◆ **DATA UNDER STUDY**:
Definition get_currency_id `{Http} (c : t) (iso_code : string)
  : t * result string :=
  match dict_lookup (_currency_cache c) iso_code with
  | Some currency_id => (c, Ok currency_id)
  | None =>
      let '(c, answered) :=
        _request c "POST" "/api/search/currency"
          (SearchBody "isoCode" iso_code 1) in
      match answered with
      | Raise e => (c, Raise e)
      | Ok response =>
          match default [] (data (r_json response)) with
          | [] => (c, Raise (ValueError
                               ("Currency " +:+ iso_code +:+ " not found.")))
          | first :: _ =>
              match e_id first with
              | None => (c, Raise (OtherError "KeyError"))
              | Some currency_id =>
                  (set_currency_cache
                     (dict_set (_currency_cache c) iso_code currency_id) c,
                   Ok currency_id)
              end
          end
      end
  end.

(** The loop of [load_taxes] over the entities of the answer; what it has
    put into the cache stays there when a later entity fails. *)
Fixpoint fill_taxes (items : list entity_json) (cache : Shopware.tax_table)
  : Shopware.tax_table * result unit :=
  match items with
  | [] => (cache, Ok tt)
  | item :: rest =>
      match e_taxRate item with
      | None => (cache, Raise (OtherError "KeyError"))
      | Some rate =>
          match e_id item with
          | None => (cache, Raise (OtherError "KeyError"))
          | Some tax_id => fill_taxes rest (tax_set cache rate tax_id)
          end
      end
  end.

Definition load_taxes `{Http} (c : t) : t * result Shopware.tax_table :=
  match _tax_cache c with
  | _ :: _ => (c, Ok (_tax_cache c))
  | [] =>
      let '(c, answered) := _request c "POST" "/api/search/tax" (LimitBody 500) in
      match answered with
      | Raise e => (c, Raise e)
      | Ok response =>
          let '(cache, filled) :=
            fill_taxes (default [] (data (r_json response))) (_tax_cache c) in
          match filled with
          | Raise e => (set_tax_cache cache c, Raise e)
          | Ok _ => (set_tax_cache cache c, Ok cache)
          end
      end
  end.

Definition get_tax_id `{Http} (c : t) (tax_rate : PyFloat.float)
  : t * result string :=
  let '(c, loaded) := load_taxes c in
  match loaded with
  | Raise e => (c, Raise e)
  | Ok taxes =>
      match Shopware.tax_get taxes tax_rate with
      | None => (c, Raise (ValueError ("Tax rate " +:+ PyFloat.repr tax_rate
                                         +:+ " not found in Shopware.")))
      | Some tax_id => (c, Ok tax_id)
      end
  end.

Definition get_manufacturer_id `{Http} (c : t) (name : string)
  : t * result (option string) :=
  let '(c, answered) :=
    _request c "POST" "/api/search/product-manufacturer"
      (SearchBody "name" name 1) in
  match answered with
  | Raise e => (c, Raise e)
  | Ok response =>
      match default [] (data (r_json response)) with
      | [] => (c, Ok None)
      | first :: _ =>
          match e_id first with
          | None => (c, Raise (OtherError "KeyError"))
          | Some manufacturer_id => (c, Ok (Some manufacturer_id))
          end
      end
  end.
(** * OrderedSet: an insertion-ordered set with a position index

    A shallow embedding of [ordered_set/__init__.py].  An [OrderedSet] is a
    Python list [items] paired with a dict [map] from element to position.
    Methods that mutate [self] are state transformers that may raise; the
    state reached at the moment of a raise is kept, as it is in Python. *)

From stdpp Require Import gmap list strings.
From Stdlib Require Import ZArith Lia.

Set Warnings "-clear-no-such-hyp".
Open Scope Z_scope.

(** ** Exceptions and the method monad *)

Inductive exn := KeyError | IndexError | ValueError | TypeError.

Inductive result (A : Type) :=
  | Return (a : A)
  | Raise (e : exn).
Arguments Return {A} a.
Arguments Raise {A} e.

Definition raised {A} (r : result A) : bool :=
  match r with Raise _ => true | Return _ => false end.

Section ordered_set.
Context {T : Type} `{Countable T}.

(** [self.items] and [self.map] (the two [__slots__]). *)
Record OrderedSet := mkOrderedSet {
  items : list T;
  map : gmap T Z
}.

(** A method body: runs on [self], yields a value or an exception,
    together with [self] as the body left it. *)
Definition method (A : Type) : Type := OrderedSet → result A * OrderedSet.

◆ **WORK TASK**: Set down the data exactly.

◆ **ANSWER BELOW**:
Definition get_currency_id `{Http} (c : t) (iso_code : string)
  : t * result string :=
  match dict_lookup (_currency_cache c) iso_code with
  | Some currency_id => (c, Ok currency_id)
  | None =>
      let '(c, answered) :=
        _request c "POST" "/api/search/currency"
          (SearchBody "isoCode" iso_code 1) in
      match answered with
      | Raise e => (c, Raise e)
      | Ok response =>
          match default [] (data (r_json response)) with
          | [] => (c, Raise (ValueError
                               ("Currency " +:+ iso_code +:+ " not found.")))
          | first :: _ =>
              match e_id first with
              | None => (c, Raise (OtherError "KeyError"))
              | Some currency_id =>
                  (set_currency_cache
                     (dict_set (_currency_cache c) iso_code currency_id) c,
                   Ok currency_id)
              end
          end
      end
  end.

(** The loop of [load_taxes] over the entities of the answer; what it has
    put into the cache stays there when a later entity fails. *)
Fixpoint fill_taxes (items : list entity_json) (cache : Shopware.tax_table)
  : Shopware.tax_table * result unit :=
  match items with
  | [] => (cache, Ok tt)
  | item :: rest =>
      match e_taxRate item with
      | None => (cache, Raise (OtherError "KeyError"))
      | Some rate =>
          match e_id item with
          | None => (cache, Raise (OtherError "KeyError"))
          | Some tax_id => fill_taxes rest (tax_set cache rate tax_id)
          end
      end
  end.

Definition load_taxes `{Http} (c : t) : t * result Shopware.tax_table :=
  match _tax_cache c with
  | _ :: _ => (c, Ok (_tax_cache c))
  | [] =>
      let '(c, answered) := _request c "POST" "/api/search/tax" (LimitBody 500) in
      match answered with
      | Raise e => (c, Raise e)
      | Ok response =>
          let '(cache, filled) :=
            fill_taxes (default [] (data (r_json response))) (_tax_cache c) in
          match filled with
          | Raise e => (set_tax_cache cache c, Raise e)
          | Ok _ => (set_tax_cache cache c, Ok cache)
          end
      end
  end.

Definition get_tax_id `{Http} (c : t) (tax_rate : PyFloat.float)
  : t * result string :=
  let '(c, loaded) := load_taxes c in
  match loaded with
  | Raise e => (c, Raise e)
  | Ok taxes =>
      match Shopware.tax_get taxes tax_rate with
      | None => (c, Raise (ValueError ("Tax rate " +:+ PyFloat.repr tax_rate
                                         +:+ " not found in Shopware.")))
      | Some tax_id => (c, Ok tax_id)
      end
  end.

Definition get_manufacturer_id `{Http} (c : t) (name : string)
  : t * result (option string) :=
  let '(c, answered) :=
    _request c "POST" "/api/search/product-manufacturer"
      (SearchBody "name" name 1) in
  match answered with
  | Raise e => (c, Raise e)
  | Ok response =>
      match default [] (data (r_json response)) with
      | [] => (c, Ok None)
      | first :: _ =>
          match e_id first with
          | None => (c, Raise (OtherError "KeyError"))
          | Some manufacturer_id => (c, Ok (Some manufacturer_id))
          end
      end
  end.
(** * OrderedSet: an insertion-ordered set with a position index

    A shallow embedding of [ordered_set/__init__.py].  An [OrderedSet] is a
    Python list [items] paired with a dict [map] from element to position.
    Methods that mutate [self] are state transformers that may raise; the
    state reached at the moment of a raise is kept, as it is in Python. *)

From stdpp Require Import gmap list strings.
From Stdlib Require Import ZArith Lia.

Set Warnings "-clear-no-such-hyp".
Open Scope Z_scope.

(** ** Exceptions and the method monad *)

Inductive exn := KeyError | IndexError | ValueError | TypeError.

Inductive result (A : Type) :=
  | Return (a : A)
  | Raise (e : exn).
Arguments Return {A} a.
Arguments Raise {A} e.

Definition raised {A} (r : result A) : bool :=
  match r with Raise _ => true | Return _ => false end.

Section ordered_set.
Context {T : Type} `{Countable T}.

(** [self.items] and [self.map] (the two [__slots__]). *)
Record OrderedSet := mkOrderedSet {
  items : list T;
  map : gmap T Z
}.

(** A method body: runs on [self], yields a value or an exception,
    together with [self] as the body left it. *)
Definition method (A : Type) : Type := OrderedSet → result A * OrderedSet.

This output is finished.